The list of coexisting combinations of survival markers for each patient is included in Supplementary Table S8. The complete deconvolution of the underlying dependent and independent survival mechanisms is beyond the scope of this article and a matter of future work.
Discussion
In this work, we propose a novel method, designated SURCOMED, in which patient survival is the starting point that guides the identification of molecular mechanisms of action involved in cancer progression. This method conceptually differs from the regular use of the Kaplan–Meier estimate to validate or support a given hypothesis and can be considered both an alternative and complementary to ‘bottom–up’ approaches to elucidate cancer progression mechanisms.

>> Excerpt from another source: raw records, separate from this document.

Lemma within_1_second_except_found (sel : Marker) (l : list Marker) (t : Q)
    (m : Marker) :
  In m l -> marker_eqb m sel = false -> is_fixed m = false ->
  Qabs (time m - t) < 1 ->
  exists e, within_1_second_except sel l t = Some e.
Proof.
  induction l as [|x tl IH]; intros Hin Hne Hnf Hd; [destruct Hin|].
  cbn [within_1_second_except].
  destruct (marker_eqb x sel || is_fixed x) eqn:Ef.
  - destruct Hin as [->|Hin]; [|now apply IH].
    rewrite Hne, Hnf in Ef. discriminate.
  - destruct (Qltb (Qabs (time x - t)) 1) eqn:E; [eauto|].
    destruct Hin as [->|Hin]; [|now apply IH].
    apply Qltb_false in E. exfalso. apply (Qle_not_lt _ _ E Hd).
Qed.

Lemma beyond_duration_true (mm : MarkerManager) (t : Q) :
  0 < player_duration mm -> player_duration mm - END_TOLERANCE < t ->
  beyond_duration mm t = true.
Proof.
  intros H1 H2. unfold beyond_duration.
  apply andb_true_iff. split; now apply Qltb_lt.
Qed.

(** Extra X11.  A requested time beyond the file duration minus the
    tolerance of 0.5 s (for a positive duration), or less than one second
    from a non-fixed marker, is rejected by both add operations and by
    the move (which disregards markers equal to the selected one): the
    call changes nothing but the status text. *)
Theorem X11_invalid_time_changes_nothing (inp : Inputs) (mm : MarkerManager)
    (t : Q) :
  (add_marker_time inp = t ->
   (0 < player_duration mm /\ player_duration mm - END_TOLERANCE < t) \/
   (exists m, In m (markers mm) /\ is_fixed m = false /\
              Qabs (time m - t) < 1) ->
   exists st, add_marker inp mm = set_status st mm) /\
  (total_seconds inp = Some t ->
   (0 < player_duration mm /\ player_duration mm - END_TOLERANCE < t) \/
   (exists m, In m (markers mm) /\ is_fixed m = false /\
              Qabs (time m - t) < 1) ->
   exists st, add_marker_at_time inp mm = set_status st mm) /\
  (total_seconds inp = Some t ->
   (0 < player_duration mm /\ player_duration mm - END_TOLERANCE < t) \/
   (exists m, In m (markers mm) /\ is_fixed m = false /\
              Qabs (time m - t) < 1 /\
              forall i s, selected_marker_index mm = Some i ->
                          nth_error (markers mm) i = Some s ->
                          marker_eqb m s = false) ->
   exists st, update_selected_marker_time inp mm = set_status st mm).
Proof.
  split; [|split].
  - intros Et Hbad. unfold add_marker. rewrite Et.
    destruct (negb (current_file mm)); [eauto|].
    destruct (max_markers <=? List.length (markers mm))%nat; [eauto|].
    destruct Hbad as [[H1 H2]|(m & Hin & Hnf & Hd)].
    + rewrite beyond_duration_true by assumption. eauto.
    + destruct (beyond_duration mm t); [eauto|].
      destruct (within_1_second_found _ _ _ Hin Hnf Hd) as [e ->]. eauto.
  - intros Et Hbad. unfold add_marker_at_time. rewrite Et.
    destruct (negb (current_file mm)); [eauto|].
    destruct (max_markers <=? List.length (markers mm))%nat; [eauto|].
    destruct Hbad as [[H1 H2]|(m & Hin & Hnf & Hd)].
    + rewrite beyond_duration_true by assumption. eauto.
    + destruct (beyond_duration mm t); [eauto|].
      destruct (within_1_second_found _ _ _ Hin Hnf Hd) as [e ->]. eauto.
  - intros Et Hbad. unfold update_selected_marker_time. rewrite Et.
    destruct (negb (current_file mm)); [eauto|].
    destruct (selected_marker_index mm) as [i|]; [|eauto].
    destruct (nth_error (markers mm) i) as [s|] eqn:Es; [|eauto].
    destruct Hbad as [[H1 H2]|(m & Hin & Hnf & Hd & Hsel)].
    + rewrite beyond_duration_true by assumption. eauto.
    + destruct (beyond_duration mm t); [eauto|].
      destruct (within_1_second_except_found s _ _ _ Hin
                  (Hsel i s eq_refl Es) Hnf Hd) as [e ->].
      eauto.
Qed.
Lemma hasDownload_app : forall u v,
  Sync.hasDownload v = true -> Sync.hasDownload (u ++ v) = true.
Proof.
  induction u as [|c u IH]; intros v H; [exact H|].
  simpl. rewrite (IH v H). apply orb_true_r.
Qed.

Lemma hasDownload_withDownload : forall u,
  Sync.hasDownload (Sync.withDownload u) = true.
Proof.
  intros u. unfold Sync.withDownload. cbv zeta.
  destruct (Sync.hasDownload u) eqn:E; [exact E|].
  apply hasDownload_app.
  destruct (strIncludes u (js "?")); vm_compute; reflexivity.
Qed.

(** X1. [withDownload] marks every URL with [download=1] after a [?] or a
    [&], leaves a URL that is marked as it is, and so changes nothing when
    applied twice; what it adds is [?download=1] when the URL has no [?]
    and [&download=1] when it has one. *)
Theorem withDownload_marks_once : forall u,
  Sync.hasDownload (Sync.withDownload u) = true
  /\ Sync.withDownload (Sync.withDownload u) = Sync.withDownload u
  /\ (Sync.hasDownload u = true -> Sync.withDownload u = u)
  /\ (Sync.hasDownload u = false ->
      Sync.withDownload u
      = u ++ (if strIncludes u (js "?") then js "&download=1"
              else js "?download=1")).
Proof.
  intros u. split; [apply hasDownload_withDownload|]. split; [|split].
  - unfold Sync.withDownload at 1. cbv zeta.
    now rewrite hasDownload_withDownload.
  - intros H. unfold Sync.withDownload. now rewrite H.
  - intros H. unfold Sync.withDownload. rewrite H. cbv zeta.
    destruct (strIncludes u (js "?")); reflexivity.
Qed.

Section FetchLoop.

Variable network : nat -> Request.t -> Promise Response.t.

Lemma contentType_or_empty : forall c,
  String_ (orElse (VStr c) (VStr [])) = c.
Proof. intros [|x c]; reflexivity. Qed.

Lemma forAttempts_cons : forall cu attempt rest lastErr w,
  Sync.forAttempts network cu (attempt :: rest) lastErr w
  = let p := Download.asked network (length (requests w)) cu in
    match Download.good p with
    | Some ab =>
        (inl ab,
         mkWorld (requests w ++ [Download.request cu]) (sleeps w))
    | None =>
        Sync.forAttempts network cu rest (Download.nextErr attempt p lastErr)
          (mkWorld (requests w ++ [Download.request cu])
             (sleeps w ++ Download.waitAfter attempt p))
    end.
Proof.
  intros cu attempt rest lastErr w. cbn [Sync.forAttempts]. unfold fetch.
  cbv zeta. unfold Download.asked. fold (Download.request cu).
  destruct (network (length (requests w)) (Download.request cu))
    as [res|e].
  - unfold Download.good, Download.nextErr, Download.waitAfter,
      Download.is403, Download.failure, Download.isHtml, sleep.
    destruct res as [ok st txt ct ab]. cbn [Response.ok Response.status
      Response.statusText Response.contentType Response.arrayBuffer].
    destruct ok; cbn [negb andb].
    + destruct ct as [c|].
      * rewrite contentType_or_empty.
        destruct (strIncludes c (js "text/html")); cbn [negb].
        -- now rewrite app_nil_r.
        -- destruct ab as [b|e]; [reflexivity|now rewrite app_nil_r].
      * replace (strIncludes [] (js "text/html")) with false
          by (vm_compute; reflexivity).
        destruct ab as [b|e]; [reflexivity|now rewrite app_nil_r].
    + destruct ((st =? 403)%N && (attempt <? 3)%N);
        cbn [requests sleeps]; [reflexivity|now rewrite app_nil_r].
  - unfold Download.good, Download.nextErr, Download.waitAfter,
      Download.is403, Download.failure. cbn [andb]. now rewrite app_nil_r.
Qed.

Lemma forAttempts_spec : forall cu todo lastErr w,
  Sync.forAttempts network cu todo lastErr w
  = match Download.firstGood (Download.asked network)
            (repeat cu (length todo)) (length (requests w)) with
    | Some (k, ab) =>
        (inl ab,
         mkWorld
           (requests w ++ List.map Download.request (repeat cu (S k)))
           (sleeps w
            ++ Download.waits (Download.asked network) cu (firstn k todo)
                 (length (requests w))))
    | None =>
        (inr (Download.errAfter (Download.asked network) cu todo
                (length (requests w)) lastErr),
         mkWorld
           (requests w
            ++ List.map Download.request (repeat cu (length todo)))
           (sleeps w
            ++ Download.waits (Download.asked network) cu todo
                 (length (requests w))))
    end.
Proof.
  intros cu. induction todo as [|attempt rest IH]; intros lastErr w.
  - simpl. rewrite !app_nil_r. now destruct w.
  - rewrite forAttempts_cons. cbv zeta.
    cbn [length repeat Download.firstGood].
    destruct (Download.good
                (Download.asked network (length (requests w)) cu))
      as [ab|].
    + cbn [firstn Download.waits repeat List.map]. now rewrite app_nil_r.
    + rewrite IH. cbn [requests sleeps].
      rewrite length_app, Nat.add_1_r.
      destruct (Download.firstGood (Download.asked network)
                  (repeat cu (length rest))
                  (S (length (requests w)))) as [[k ab]|].
      * cbn [firstn Download.waits repeat List.map].
        rewrite <- !app_assoc. reflexivity.
      * cbn [Download.errAfter Download.waits repeat List.map].
        rewrite <- !app_assoc. reflexivity.
Qed.

Lemma firstGood_app : forall answers l1 l2 n,
  Download.firstGood answers (l1 ++ l2) n
  = match Download.firstGood answers l1 n with
    | Some r => Some r
    | None =>
        match Download.firstGood answers l2 (n + length l1) with
        | Some (k, ab) => Some (length l1 + k, ab)
        | None => None
        end
    end.
Proof.
  intros answers. induction l1 as [|cu l1 IH]; intros l2 n.
  - simpl. rewrite Nat.add_0_r.
    now destruct (Download.firstGood answers l2 n) as [[k ab]|].
  - cbn [app Download.firstGood length].
    destruct (Download.good (answers n cu)); [reflexivity|].
    rewrite IH.
    destruct (Download.firstGood answers l1 (S n)) as [[k ab]|];
      [reflexivity|].
    replace (n + S (length l1)) with (S n + length l1) by lia.
    now destruct (Download.firstGood answers l2 (S n + length l1))
      as [[k ab]|].
Qed.

(** The whole of [fetchArrayBuffer], from any state of the world. *)
Lemma fetchArrayBuffer_spec : forall u w,
  let n := length (requests w) in
  let wd := Sync.withDownload u in
  let answers := Download.asked network in
  Sync.fetchArrayBuffer network u w
  = match Download.firstGood answers (Download.schedule u) n with
    | Some (k, ab) =>
        (Fulfilled ab,
         mkWorld
           (requests w
            ++ List.map Download.request
                 (firstn (S k) (Download.schedule u)))
           (sleeps w
            ++ Download.waits answers u (firstn k [1; 2; 3]%N) n
            ++ Download.waits answers wd (firstn (k - 3) [1; 2; 3]%N)
                 (n + 3)))
    | None =>
        (Rejected (Download.failure (answers (n + 5) wd)),
         mkWorld
           (requests w ++ List.map Download.request (Download.schedule u))
           (sleeps w
            ++ Download.waits answers u [1; 2; 3]%N n
            ++ Download.waits answers wd [1; 2; 3]%N (n + 3)))
    end.
Proof.
  intros u w n wd answers. unfold Sync.fetchArrayBuffer. cbv zeta.
  cbn [Sync.forCandidates]. fold wd.
  change (Download.schedule u) with (repeat u 3 ++ repeat wd 3).
  rewrite firstGood_app. rewrite forAttempts_spec.
  change (length [1%N; 2%N; 3%N]) with 3. fold n. fold answers.
  change (length (repeat u 3)) with 3.
  destruct (Download.firstGood answers (repeat u 3) n) as [[k ab]|] eqn:E1.
  - assert (Hk : k < 3).
    { revert E1. cbn [repeat Download.firstGood].
      repeat match goal with
             | |- context [Download.good ?p] => destruct (Download.good p)
             end; intros E; inversion E; lia. }
    replace (k - 3) with 0 by lia. cbn [firstn Download.waits].
    rewrite app_nil_r. f_equal. f_equal.
    destruct k as [|[|[|k]]]; try lia; reflexivity.
  - rewrite forAttempts_spec. cbn [requests sleeps].
    rewrite length_app, length_map.
    change (length (repeat u 3)) with 3. fold n. fold answers.
    change (length [1%N; 2%N; 3%N]) with 3.
    destruct (Download.firstGood answers (repeat wd 3) (n + 3))
      as [[k ab]|] eqn:E2.
    + assert (Hk : k < 3).
      { revert E2. cbn [repeat Download.firstGood].
        repeat match goal with
               | |- context [Download.good ?p] => destruct (Download.good p)
               end; intros E; inversion E; lia. }
      replace (3 + k - 3) with k by lia.
      rewrite <- !app_assoc. f_equal. f_equal.
      * f_equal. destruct k as [|[|[|k]]]; try lia; reflexivity.
      * f_equal. f_equal.
        destruct k as [|[|[|k]]]; try lia; reflexivity.
    + rewrite <- !app_assoc.
      cbn [Download.errAfter]. unfold Download.nextErr at 1.
      replace (3 <? 3)%N with false by reflexivity.
      rewrite andb_false_r.
      replace (S (S (n + 3))) with (n + 5) by lia. reflexivity.
Qed.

The main strength of SURCOMED is that it is not biased by prior knowledge; we report here that SURCOMED can be applied in a blind manner to discover biological mechanisms involved in disease progression, which can lead to unexpected findings. The blindfolded application of SURCOMED allowed us to identify several deregulated pathways well known as involved in breast cancer progression, such as the up- and downregulation of ERBB4, HNF3A and TGFB and ATR pathways, respectively. In addition, SURCOMED can also be applied under certain constrains in order to investigate specific questions. We illustrated this capability in three specific cases by searching for combinations of survival markers accompanying the downregulation of ERBB4, HNF3A and TGFB genes. In the three cases, SURCOMED managed to find combinations of survival markers under these constraints, which is consistent with the previously reported dual effect of these genes on disease progression.
The main limitation of SURCOMED is that it operates only on existing expression profiles within the population of patients, and only these existing expression profiles can be compared and selected as optimal combinations of survival markers; there is no prediction or projection to anticipate the behavior of expression profiles that are not already present in the population of patients. This means that a greater variety of comparisons can be performed on large, heterogeneous data sets, leading to better rank combinations of survival markers, whereas results will be more limited for smaller, more homogeneous data sets. Similarly, the way in which SURCOMED intersects groups of patients to calculate the combined survival effect makes this calculation only possible for large data sets, and this problem is exacerbated as the number of genes in the combination is increased. We empirically observed that, for combinations of 4 genes, SURCOMED performs reasonably well with data sets as small as 100 patients randomly selected from larger populations, and with results consistent with those obtained using greater number patients.
We have shown that SURCOMED can be used for patient stratification based on multiple combinations of survival signatures, which suggest potential translational applications. However, we believe that the capacity to classify a case in a predefined group is more useful if the group is well characterized in terms of biological mechanisms, which ultimately would lead to the development of more personalized therapies.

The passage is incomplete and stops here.